The Union bombardment of Fort Henry

No, it does not last as long as the operations at Fort Donelson. It does not have the casualties that Donelson witnesses. It does, however, have an impact on Confederate strategy. In fact, the Confederacy repeatedly fell back on that strategy throughout the remainder of the war.

At the war’s onset, Commander in Chief of the Confederate States of America Jefferson Davis and his subordinates settled on the idea of defending all borders of the fledgling nation, which encompassed 750,000 square miles of territory. Historian James McPherson calls this plan the “dispersed defense.” Early in the war, this strategy won political points for Davis and his administration by protecting many points on the periphery of the Confederacy. However, it also made things difficult for the Southern commanders vainly attempting to hold vast swaths of land with minimal manpower. Fort Henry’s fall on February 6, 1862, changed all of that.

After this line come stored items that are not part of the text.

(* ===== verification/Armor.v ===== *)
(** * Base64 armor

    Models net/ceph/armor.c.  The input [src, end) is a list of bytes; the
    bytes stored through [dst] are returned beside the result, in order. *)
From S2P Require Import Prelude.

Definition newline : Z := 10.
Definition equals : Z := 61.

(** "ABC...Zabc...z0123456789+/" *)
Definition pem_key : list Z :=
  seqZ 65 26 ++ seqZ 97 26 ++ seqZ 48 10 ++ [43; 47].

Definition encode_bits (c : Z) : outcome Z := rd pem_key c.

(** [-EINVAL] is [None]. *)
Definition decode_bits (c : Z) : option Z :=
  if (65 <=? c) && (c <=? 90) then Some (c - 65)
  else if (97 <=? c) && (c <=? 122) then Some (c - 97 + 26)
  else if (48 <=? c) && (c <=? 57) then Some (c - 48 + 52)
  else if c =? 43 then Some 62
  else if c =? 47 then Some 63
  else if c =? equals then Some 0
  else None.

(** The tail of the loop body: [olen += 4; line += 4; if (line == 64) ...]
    before the rest of the input is handled by [k]. *)
Definition end_group (line : Z) (k : Z -> outcome (list Z * Z)) : outcome (list Z * Z) :=
  let line := line + 4 in
  if line =? 64 then
    '(rest, olen) ← k 0;
    Ret (newline :: rest, olen + 4 + 1)
  else
    '(rest, olen) ← k line;
    Ret (rest, olen + 4).

Fixpoint armor_loop (src : list Z) (line : Z) : outcome (list Z * Z) :=
  match src with
  | [] => Ret ([], 0)
  | a :: src =>
      d0 ← encode_bits (Z.shiftr a 2);
      match src with
      | b :: src =>
          d1 ← encode_bits (Z.lor (Z.shiftl (Z.land a 3) 4) (Z.shiftr b 4));
          match src with
          | c :: src =>
              d2 ← encode_bits (Z.lor (Z.shiftl (Z.land b 15) 2) (Z.shiftr c 6));
              d3 ← encode_bits (Z.land c 63);
              '(rest, olen) ← end_group line (armor_loop src);
              Ret (d0 :: d1 :: d2 :: d3 :: rest, olen)
          | [] =>
              d2 ← encode_bits (Z.shiftl (Z.land b 15) 2);
              '(rest, olen) ← end_group line (armor_loop src);
              Ret (d0 :: d1 :: d2 :: equals :: rest, olen)
          end
      | [] =>
          d1 ← encode_bits (Z.shiftl (Z.land a 3) 4);
          '(rest, olen) ← end_group line (armor_loop src);
          Ret (d0 :: d1 :: equals :: equals :: rest, olen)
      end
  end.

(** The bytes stored and the value returned. *)
Definition ceph_armor (src : list Z) : outcome (list Z * Z) := armor_loop src 0.

Fixpoint unarmor_loop (src : list Z) (olen : Z) : outcome (list Z * Z) :=
  match src with
  | [] => Ret ([], olen)
  | s0 :: src1 =>
      if s0 =? newline then unarmor_loop src1 olen
      else match src1 with
      | s1 :: s2 :: s3 :: src4 =>
          match decode_bits s0, decode_bits s1, decode_bits s2, decode_bits s3 with
          | Some a, Some b, Some c, Some d =>
              let d0 := u8 (Z.lor (Z.shiftl a 2) (Z.shiftr b 4)) in
              if s2 =? equals then Ret ([d0], olen + 1) else
              let d1 := u8 (Z.lor (Z.shiftl (Z.land b 15) 4) (Z.shiftr c 2)) in
              if s3 =? equals then Ret ([d0; d1], olen + 2) else
              let d2 := u8 (Z.lor (Z.shiftl (Z.land c 3) 6) d) in
              '(rest, olen) ← unarmor_loop src4 (olen + 3);
              Ret (d0 :: d1 :: d2 :: rest, olen)
          | _, _, _, _ => Err EINVAL
          end
      | _ => Err EINVAL
      end
  end.

Definition ceph_unarmor (src : list Z) : outcome (list Z * Z) := unarmor_loop src 0.

(** ** Sextets *)
Definition is_byte (v : Z) : Prop := 0 <= v < 2 ^ 8.

Lemma sextet_cases (P : Z -> Prop) x : 0 <= x < 64 -> Forall P (seqZ 0 64) -> P x.
Proof. intros Hx HP. rewrite Forall_forall in HP. apply HP, elem_of_seqZ. lia. Qed.

Lemma encode_bits_spec x :
  0 <= x < 64 ->
  exists c, encode_bits x = Ret c /\ decode_bits c = Some x /\ c <> newline /\ c <> equals.
Proof.
  intros Hx. pattern x. apply sextet_cases; [done|].
  repeat (apply Forall_cons; split; [eexists; split; [reflexivity|]; by split_and!|]).
  apply Forall_nil_2.
Qed.

(** Shifts and masks of bytes as arithmetic, for [lia]. *)
Lemma shiftr_div a n m : 0 <= n -> 2 ^ n = m -> Z.shiftr a n = a / m.
Proof. intros ? <-. by apply Z.shiftr_div_pow2. Qed.
Lemma land_mod a n m k : 0 <= n -> Z.ones n = m -> 2 ^ n = k -> Z.land a m = a mod k.
Proof. intros ? <- <-. by apply Z.land_ones. Qed.
Lemma shiftl_lor a b n m :
  0 <= n -> 2 ^ n = m -> 0 <= b < m -> Z.lor (Z.shiftl a n) b = a * m + b.
Proof. intros ? <- ?. rewrite Z.shiftl_mul_pow2 by done. by apply lor_disjoint. Qed.
Lemma shiftl_mul a n m : 0 <= n -> 2 ^ n = m -> Z.shiftl a n = a * m.
Proof. intros ? <-. by apply Z.shiftl_mul_pow2. Qed.

Ltac bits_to_arith :=
  rewrite ?(shiftr_div _ 2 4), ?(shiftr_div _ 4 16), ?(shiftr_div _ 6 64) by done;
  rewrite ?(land_mod _ 2 3 4), ?(land_mod _ 4 15 16), ?(land_mod _ 6 63 64) by done;
  rewrite ?(shiftl_lor _ _ 4 16), ?(shiftl_lor _ _ 2 4), ?(shiftl_lor _ _ 6 64)
    by (done || (Z.div_mod_to_equations; lia));
  rewrite ?(shiftl_mul _ 4 16), ?(shiftl_mul _ 2 4) by done.

Lemma group3 a b c :
  is_byte a -> is_byte b -> is_byte c ->
  exists x0 x1 x2 x3,
    Z.shiftr a 2 = x0 /\
    Z.lor (Z.shiftl (Z.land a 3) 4) (Z.shiftr b 4) = x1 /\
    Z.lor (Z.shiftl (Z.land b 15) 2) (Z.shiftr c 6) = x2 /\
    Z.land c 63 = x3 /\
    0 <= x0 < 64 /\ 0 <= x1 < 64 /\ 0 <= x2 < 64 /\ 0 <= x3 < 64 /\
    u8 (Z.lor (Z.shiftl x0 2) (Z.shiftr x1 4)) = a /\
    u8 (Z.lor (Z.shiftl (Z.land x1 15) 4) (Z.shiftr x2 2)) = b /\
    u8 (Z.lor (Z.shiftl (Z.land x2 3) 6) x3) = c.
Proof.
  unfold is_byte. intros Ha Hb Hc.
  exists (a / 4), (a mod 4 * 16 + b / 16), (b mod 16 * 4 + c / 64), (c mod 64).
  bits_to_arith.
  do 4 (split; [done|]).
  split; [Z.div_mod_to_equations; lia|].
  split; [Z.div_mod_to_equations; lia|].
  split; [Z.div_mod_to_equations; lia|].
  split; [Z.div_mod_to_equations; lia|].
  unfold u8. split_and!; Z.div_mod_to_equations; lia.
Qed.

(** Output of one group, then of the rest: what the decoder does with it. *)
Lemma unarmor_group x0 x1 x2 x3 d0 d1 d2 d3 rest o :
  decode_bits d0 = Some x0 -> decode_bits d1 = Some x1 ->
  decode_bits d2 = Some x2 -> decode_bits d3 = Some x3 ->
  d0 <> newline -> d2 <> equals -> d3 <> equals ->
  unarmor_loop (d0 :: d1 :: d2 :: d3 :: rest) o =
  ('(r, olen) ← unarmor_loop rest (o + 3);
   Ret (u8 (Z.lor (Z.shiftl x0 2) (Z.shiftr x1 4)) ::
        u8 (Z.lor (Z.shiftl (Z.land x1 15) 4) (Z.shiftr x2 2)) ::
        u8 (Z.lor (Z.shiftl (Z.land x2 3) 6) x3) :: r, olen)).
Proof.
  intros E0 E1 E2 E3 H0 H2 H3. cbn [unarmor_loop].
  rewrite (proj2 (Z.eqb_neq d0 newline)), E0, E1, E2, E3 by done.
  by rewrite (proj2 (Z.eqb_neq d2 equals)), (proj2 (Z.eqb_neq d3 equals)) by done.
Qed.

Lemma unarmor_newline rest o : unarmor_loop (newline :: rest) o = unarmor_loop rest o.
Proof. reflexivity. Qed.

(** Number of groups, and of newlines when the current line already holds
    [line] characters. *)
Definition groups (n : Z) : Z := (n + 2) / 3.
Definition armored_len (line n : Z) : Z := 4 * groups n + (line / 4 + groups n) / 16.

Definition line_ok (line : Z) : Prop := 0 <= line < 64 /\ line mod 4 = 0.

(** What [armor_loop] promises on [src] from column [line]. *)
Definition armor_good (src : list Z) (line : Z) : Prop :=
  exists out,
    armor_loop src line = Ret (out, Z.of_nat (length out)) /\
    Z.of_nat (length out) = armored_len line (Z.of_nat (length src)) /\
    forall o, unarmor_loop out o = Ret (src, o + Z.of_nat (length src)).

Lemma end_group_good src line :
  line_ok line -> (forall l, line_ok l -> armor_good src l) ->
  exists rest,
    end_group line (armor_loop src) = Ret (rest, 4 + Z.of_nat (length rest)) /\
    4 + Z.of_nat (length rest) = armored_len line (Z.of_nat (length src) + 3) /\
    forall o, unarmor_loop rest o = Ret (src, o + Z.of_nat (length src)).
Proof.
  intros [Hl Hm] IH. unfold end_group, armored_len, groups.
  destruct (Z.eqb_spec (line + 4) 64).
  - destruct (IH 0) as (out & Ha & Hlen & Hu); [split; [lia|done]|]. rewrite Ha. cbn.
    exists (newline :: out). split; [do 2 f_equal; cbn [length]; lia|].
    split; [|intros o; by rewrite unarmor_newline].
    unfold armored_len, groups in Hlen. cbn [length]. Z.div_mod_to_equations; lia.
  - destruct (IH (line + 4)) as (out & Ha & Hlen & Hu).
    { split; Z.div_mod_to_equations; lia. }
    rewrite Ha. cbn. exists out. split; [do 2 f_equal; lia|]. split; [|done].
    unfold armored_len, groups in Hlen. Z.div_mod_to_equations; lia.
Qed.

Lemma armor_nil_good line : line_ok line -> armor_good [] line.
Proof.
  intros [Hl Hm]. exists []. split_and!; [done| |intros o; cbn; do 2 f_equal; lia].
  unfold armored_len, groups. cbn. Z.div_mod_to_equations; lia.
Qed.

Ltac encode_sextet x :=
  let c := fresh "c" in
  destruct (encode_bits_spec x) as (c & -> & ? & ? & ?); [done|]; cbn [obind].

Lemma armor_one_good a line : is_byte a -> line_ok line -> armor_good [a] line.
Proof.
  intros Ha Hl.
  destruct (group3 a 0 0) as (x0&x1&x2&x3&E0&E1&E2&E3&H0&H1&H2&H3&Da&Db&Dc);
    [done || (unfold is_byte; lia)..|].
  destruct (end_group_good [] line Hl armor_nil_good) as (rest & Hg & Hlen & _).
  cbn [armor_loop] in Hg.
  unfold armor_good. cbn [armor_loop]. rewrite Z.shiftr_0_l, Z.lor_0_r in E1. rewrite E0, E1.
  encode_sextet x0. encode_sextet x1. rewrite Hg. cbn [obind].
  eexists. split; [do 2 f_equal; cbn [length]; lia|]. split.
  { cbn [length] in *.
    change (armored_len line (Z.of_nat 0 + 3)) with (armored_len line (Z.of_nat 1)) in Hlen. lia. }
  intros o. cbn [unarmor_loop]. rewrite (proj2 (Z.eqb_neq c newline)) by done.
  repeat match goal with H : decode_bits _ = _ |- _ => rewrite H; clear H end.
  rewrite Da. done.
Qed.

Lemma armor_two_good a b line :
  is_byte a -> is_byte b -> line_ok line -> armor_good [a; b] line.
Proof.
  intros Ha Hb Hl.
  destruct (group3 a b 0) as (x0&x1&x2&x3&E0&E1&E2&E3&H0&H1&H2&H3&Da&Db&Dc);
    [done || (unfold is_byte; lia)..|].
  destruct (end_group_good [] line Hl armor_nil_good) as (rest & Hg & Hlen & _).
  cbn [armor_loop] in Hg.
  unfold armor_good. cbn [armor_loop]. rewrite Z.shiftr_0_l, Z.lor_0_r in E2. rewrite E0, E1, E2.
  encode_sextet x0. encode_sextet x1. encode_sextet x2. rewrite Hg. cbn [obind].
  eexists. split; [do 2 f_equal; cbn [length]; lia|]. split.
  { cbn [length] in *.
    change (armored_len line (Z.of_nat 0 + 3)) with (armored_len line (Z.of_nat 2)) in Hlen. lia. }
  intros o. cbn [unarmor_loop]. rewrite (proj2 (Z.eqb_neq c newline)), (proj2 (Z.eqb_neq c1 equals)) by done.
  repeat match goal with H : decode_bits _ = _ |- _ => rewrite H; clear H end.
  rewrite Da, Db. done.
Qed.

Lemma armor_three_good a b c src line :
  is_byte a -> is_byte b -> is_byte c -> line_ok line ->
  (forall l, line_ok l -> armor_good src l) -> armor_good (a :: b :: c :: src) line.
Proof.
  intros Ha Hb Hc Hl IH.
  destruct (group3 a b c) as (x0&x1&x2&x3&E0&E1&E2&E3&H0&H1&H2&H3&Da&Db&Dc);
    [done || (unfold is_byte; lia)..|].
  destruct (end_group_good src line Hl IH) as (rest & Hg & Hlen & Hu).
  unfold armor_good. cbn [armor_loop]. rewrite E0, E1, E2, E3.
  encode_sextet x0. encode_sextet x1. encode_sextet x2. encode_sextet x3. rewrite Hg. cbn [obind].
  eexists. split; [do 2 f_equal; cbn [length]; lia|]. split.
  - cbn [length] in *. rewrite !Nat2Z.inj_succ.
    replace (Z.succ (Z.succ (Z.succ (Z.of_nat (length src))))) with (Z.of_nat (length src) + 3) by lia.
    lia.
  - intros o. erewrite unarmor_group by done. rewrite Hu. cbn [obind].
    rewrite Da, Db, Dc. do 2 f_equal. cbn [length]. lia.
Qed.

Lemma armor_all_good src : Forall is_byte src -> forall line, line_ok line -> armor_good src line.
Proof.
  remember (length src) as n eqn:Hn. revert src Hn.
  induction (lt_wf n) as [n _ IH]. intros src -> Hb line Hl.
  destruct src as [|a [|b [|c src]]].
  - by apply armor_nil_good.
  - rewrite Forall_cons in Hb. destruct Hb as (? & _). auto using armor_one_good.
  - rewrite !Forall_cons in Hb. destruct Hb as (? & ? & _). auto using armor_two_good.
  - rewrite !Forall_cons in Hb. destruct Hb as (? & ? & ? & ?).
    apply armor_three_good; auto. intros l Hl'. eapply IH; eauto. cbn. lia.
Qed.

(** ** Properties *)

(** Decoding what was encoded gives back the input, of any length: armor
    always succeeds on bytes, and unarmor of its output returns the number of
    input bytes and stores exactly them. *)
Theorem ceph_unarmor_armor src :
  Forall is_byte src ->
  exists out olen,
    ceph_armor src = Ret (out, olen) /\
    ceph_unarmor out = Ret (src, Z.of_nat (length src)).
Proof.
  intros Hb. destruct (armor_all_good src Hb 0) as (out & Ha & _ & Hu); [split; [lia|done]|].
  exists out, (Z.of_nat (length out)). split; [done|]. apply Hu.
Qed.

Lemma ceph_unarmor_armor_witness :
  exists out olen,
    ceph_armor [1; 2; 255; 7] = Ret (out, olen) /\
    ceph_unarmor out = Ret ([1; 2; 255; 7], 4).
Proof. apply (ceph_unarmor_armor [1; 2; 255; 7]). repeat constructor; lia. Defined.

(** The encoder stores exactly the number of bytes it returns: four per
    started group of three, and a newline after every 16 groups.  This is the
    size the caller's buffer must have. *)
Theorem ceph_armor_output_length src :
  Forall is_byte src ->
  exists out,
    ceph_armor src = Ret (out, Z.of_nat (length out)) /\
    let g := groups (Z.of_nat (length src)) in
    Z.of_nat (length out) = 4 * g + g / 16.
Proof.
  intros Hb. destruct (armor_all_good src Hb 0) as (out & Ha & Hl & _); [split; [lia|done]|].
  exists out. split; [done|]. rewrite Hl. unfold armored_len. done.
Qed.

Lemma ceph_armor_output_length_witness :
  exists out,
    ceph_armor (seqZ 0 48) = Ret (out, Z.of_nat (length out)) /\
    let g := groups (Z.of_nat (length (seqZ 0 48))) in
    Z.of_nat (length out) = 4 * g + g / 16.
Proof.
  apply (ceph_armor_output_length (seqZ 0 48)). apply Forall_forall. intros x Hx.
  apply elem_of_seqZ in Hx. unfold is_byte. lia.
Defined.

Jefferson Davis, the Confederacy’s Commander-in-Chief

The capture of Fort Henry by Union forces opened much of the Tennessee River and its banks to Northern soldiers. Demonstrating the river’s dagger-like course through the heart of western Tennessee, a cadre of Federal gunboats proceeded along the river in the wake of Fort Henry’s fall all the way into northern Mississippi and Alabama. While the raid ultimately failed to destroy several larger objectives, it none the less proved the Northern hypothesis that the Confederacy was a hollow shell–crack its outer layer and nothing lay in the interior to stop Federal advances.

On February 8, Jefferson Davis began veering the Confederacy away from its dispersed defense. Davis could no longer cave to political pressures while Union forces carved up the Confederacy’s boundary. Accordingly, he ordered Southern soldiers to make their way to Tennessee. Mansfield Lovell’s soldiers began their trek from New Orleans while Braxton Bragg left Pensacola en route for the Volunteer State. Confederate gunboats protecting New Orleans also sailed up the Mississippi River, eventually exposing the Crescent City to Union hands.

While stripping the Confederacy of its exterior defenses, forces began to concentrate in northern Mississippi, poised to strike back the Federal thrust through western Tennessee. It was a new take on Southern strategy, gathering forces at select points to attack the enemy when advantage seemed in the Rebels’ favor. The Confederacy altered its strategy to the offensive-defensive as a way to preserve, as best as it could, the exterior of its hollow shell. This strategy manifested itself first at Shiloh in early April 1862 and later at places like Antietam, Perryville, and Gettysburg.

One small fort on the Tennessee River and its capture by the forces of Ulysses S. Grant and Andrew Foote in February 1862 changed the shape, but not the course, of the Civil War for the next three years.